(* ===== verification/PoleMsgs.v ===== *)
(** * The chain's messages: src/src/cosmos/wire_types.rs, pole_msgs.rs and the message
    enumeration of tx_builder.rs

    The wire records mirror the messages of chain/proto/pole/chain/pole/v1; an encoder
    per message writes its fields, in order, into an [Any]. [hex::encode] is an
    operation of the class [External]. *)
From S2P Require Import Prelude Primitives Params Records Crypto Text CosmosAddress ProtoWire.
Local Open Scope pole_scope.
Local Open Scope string_scope.
Local Open Scope Z_scope.

(** ** wire_types.rs *)

Inductive NodeRoleWire := RolePlayer | RoleService | RoleCoordinator.

Definition node_role_to_proto (role : NodeRoleWire) : Z :=
  match role with RolePlayer => 1 | RoleService => 2 | RoleCoordinator => 3 end.

Record MerkleCommitmentWire := {
  mcw_root : string;
  mcw_leaf_count : Z;
}.

Record NodeCapabilitySetWire := {
  ncw_collect : bool;
  ncw_store : bool;
  ncw_verify : bool;
  ncw_propose : bool;
}.

Record NodeRecordWire := {
  nrw_operator_address : string;
  nrw_reward_address : string;
  nrw_consensus_address : string;
  nrw_role : NodeRoleWire;
  nrw_capabilities : NodeCapabilitySetWire;
  nrw_active : bool;
  nrw_bonded_tokens : Z;
  nrw_last_updated_epoch : Z;
  nrw_is_player : bool;
}.

Record AggregateRecordWire := {
  agw_epoch_id : Z;
  agw_app_id : Z;
  agw_total_weight_units : Z;
  agw_player_count : Z;
}.

Record BatchCommitWire := {
  bcw_epoch_id : Z;
  bcw_collector_address : string;
  bcw_slot_start : Z;
  bcw_slot_end : Z;
  bcw_batch : MerkleCommitmentWire;
  bcw_payload_cid : string;
  bcw_observation_count : Z;
  bcw_submitted_at_height : Z;
}.

Record PlaySessionWire := {
  psw_session_id_hex : string;
  psw_node_address : string;
  psw_app_id : Z;
  psw_epoch_id : Z;
  psw_slot_id : Z;
  psw_play_seconds : Z;
  psw_collector_address : string;
  psw_observation_cid : string;
  psw_observed_players : Z;
  psw_submitted_at_height : Z;
  psw_session_signature : string;
}.

Record PlayHeartbeatWire := {
  phw_session_id_hex : string;
  phw_node_address : string;
  phw_bucket_index : Z;
  phw_signed_at_millis : Z;
  phw_heartbeat_signature : string;
}.

Record WitnessAttestationWire := {
  waw_session_id_hex : string;
  waw_witness_address : string;
  waw_observed_play_seconds : Z;
  waw_witness_observation_cid : string;
  waw_observed_players : Z;
  waw_attested_at_height : Z;
  waw_witness_signature : string;
}.

Record RewardRecordWire := {
  rww_epoch_id : Z;
  rww_recipient : string;
  rww_player_reward : Z;
  rww_collect_reward : Z;
  rww_store_reward : Z;
  rww_verify_reward : Z;
  rww_propose_reward : Z;
  rww_slash_debit : Z;
  rww_net_reward : Z;
}.

Record ReplicaReceiptWire := {
  rcw_epoch_id : Z;
  rcw_payload_cid : string;
  rcw_storer_address : string;
  rcw_retention_until_epoch : Z;
  rcw_receipt_signature : string;
  rcw_receipt_hash_hex : string;
}.

Record EpochCommitWire := {
  ecw_epoch_id : Z;
  ecw_accepted_batches : MerkleCommitmentWire;
  ecw_observations : MerkleCommitmentWire;
  ecw_aggregates : MerkleCommitmentWire;
  ecw_rewards : MerkleCommitmentWire;
  ecw_availability : MerkleCommitmentWire;
  ecw_randomness_seed_hex : string;
  ecw_proposer_address : string;
  ecw_challenge_open_height : Z;
  ecw_challenge_deadline_height : Z;
  ecw_finalized : bool;
  ecw_total_network_weight_units : Z;
}.

Record GameWeightEntryWire := {
  gww_app_id : Z;
  gww_game_weight_ppm : Z;
  gww_tier : string;
  gww_effective_from_epoch_id : Z;
}.

Record ParamsWire := {
  pmw_reward_block_duration_seconds : Z;
  pmw_base_hourly_reward : Z;
  pmw_target_network_weight_units : Z;
  pmw_reward_adjustment_cap_bps : Z;
  pmw_challenge_window_blocks : Z;
  pmw_min_retention_epochs : Z;
  pmw_player_reward_allocation_bps : Z;
  pmw_service_reward_allocation_bps : Z;
  pmw_collect_reward_bps : Z;
  pmw_store_reward_bps : Z;
  pmw_verify_reward_bps : Z;
  pmw_propose_reward_bps : Z;
  pmw_tier1_weight_ppm : Z;
  pmw_tier2_weight_min_ppm : Z;
  pmw_tier2_weight_max_ppm : Z;
  pmw_tier3_weight_min_ppm : Z;
  pmw_tier3_weight_max_ppm : Z;
  pmw_fee_burn_bps : Z;
  pmw_reward_burn_threshold : Z;
  pmw_reward_burn_bps : Z;
  pmw_governance_burn_bps : Z;
  pmw_min_verification_count : Z;
  pmw_min_player_verifier_share_bps : Z;
  pmw_min_witness_count : Z;
  pmw_min_witness_observation_tolerance_ppm : Z;
  pmw_min_distinct_observations : Z;
  pmw_session_slash_bps : Z;
  pmw_min_heartbeat_count : Z;
  pmw_heartbeat_bucket_seconds : Z;
  pmw_min_heartbeat_coverage_bps : Z;
  pmw_challenge_bond_burn_bps : Z;
}.

(** [ParamsWire::default()] *)
Definition ParamsWire_default : ParamsWire := {|
  pmw_reward_block_duration_seconds := 0;
  pmw_base_hourly_reward := 0;
  pmw_target_network_weight_units := 0;
  pmw_reward_adjustment_cap_bps := 0;
  pmw_challenge_window_blocks := 0;
  pmw_min_retention_epochs := 0;
  pmw_player_reward_allocation_bps := 0;
  pmw_service_reward_allocation_bps := 0;
  pmw_collect_reward_bps := 0;
  pmw_store_reward_bps := 0;
  pmw_verify_reward_bps := 0;
  pmw_propose_reward_bps := 0;
  pmw_tier1_weight_ppm := 0;
  pmw_tier2_weight_min_ppm := 0;
  pmw_tier2_weight_max_ppm := 0;
  pmw_tier3_weight_min_ppm := 0;
  pmw_tier3_weight_max_ppm := 0;
  pmw_fee_burn_bps := 0;
  pmw_reward_burn_threshold := 0;
  pmw_reward_burn_bps := 0;
  pmw_governance_burn_bps := 0;
  pmw_min_verification_count := 0;
  pmw_min_player_verifier_share_bps := 0;
  pmw_min_witness_count := 0;
  pmw_min_witness_observation_tolerance_ppm := 0;
  pmw_min_distinct_observations := 0;
  pmw_session_slash_bps := 0;
  pmw_min_heartbeat_count := 0;
  pmw_heartbeat_bucket_seconds := 0;
  pmw_min_heartbeat_coverage_bps := 0;
  pmw_challenge_bond_burn_bps := 0 |}.

(** ** pole_msgs.rs *)

(** [google.protobuf.Any] *)
Record Any := {
  type_url : string;
  value : bytes;
}.

(** The trait [MessageEncoder]. *)
Class MessageEncoder (A : Type) := {
  enc_type_url : A → string;
  enc_encode : A → bytes;
}.

Definition challenge_kind_to_proto (kind : ChallengeKind) : Z :=
  match kind with
  | BadBatch => 1 | Omission => 2 | BadAggregate => 3 | BadReward => 4 | BadStorage => 5
  end.

Definition challenge_state_to_proto (state : ChallengeState) : Z :=
  match state with
  | Open => 1 | Responded => 1 | Succeeded => 2 | Rejected => 3 | Expired => 3
  end.

Definition encode_msg_finalize_epoch (finalizer_bech32 : string) (epoch_id : Z) : Any := {|
  type_url := "/pole.chain.pole.v1.MsgFinalizeEpoch";
  value := [] |> encode_string 1 finalizer_bech32 |> encode_uint64 2 epoch_id |}.

Definition encode_msg_verify_batch (verifier_bech32 : string) (epoch_id : Z)
    (target_batch_root_hex target_collector_bech32 : string) (is_player verified : bool)
    (signature_hex : string) : Any := {|
  type_url := "/pole.chain.pole.v1.MsgVerifyBatch";
  value := []
    |> encode_string 1 verifier_bech32
    |> encode_uint64 2 epoch_id
    |> encode_string 3 target_batch_root_hex
    |> encode_string 4 target_collector_bech32
    |> encode_bool 5 is_player
    |> encode_bool 6 verified
    |> encode_string 7 signature_hex |}.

◆ ◆ ◆ ◆

Brief
Using the data above, print exactly the lines from the line that contains "pmw_propose_reward_bps : Z;" through the line that contains "pmw_min_heartbeat_count : Z;", with both included.

Written answer
  pmw_propose_reward_bps : Z;
  pmw_tier1_weight_ppm : Z;
  pmw_tier2_weight_min_ppm : Z;
  pmw_tier2_weight_max_ppm : Z;
  pmw_tier3_weight_min_ppm : Z;
  pmw_tier3_weight_max_ppm : Z;
  pmw_fee_burn_bps : Z;
  pmw_reward_burn_threshold : Z;
  pmw_reward_burn_bps : Z;
  pmw_governance_burn_bps : Z;
  pmw_min_verification_count : Z;
  pmw_min_player_verifier_share_bps : Z;
  pmw_min_witness_count : Z;
  pmw_min_witness_observation_tolerance_ppm : Z;
  pmw_min_distinct_observations : Z;
  pmw_session_slash_bps : Z;
  pmw_min_heartbeat_count : Z;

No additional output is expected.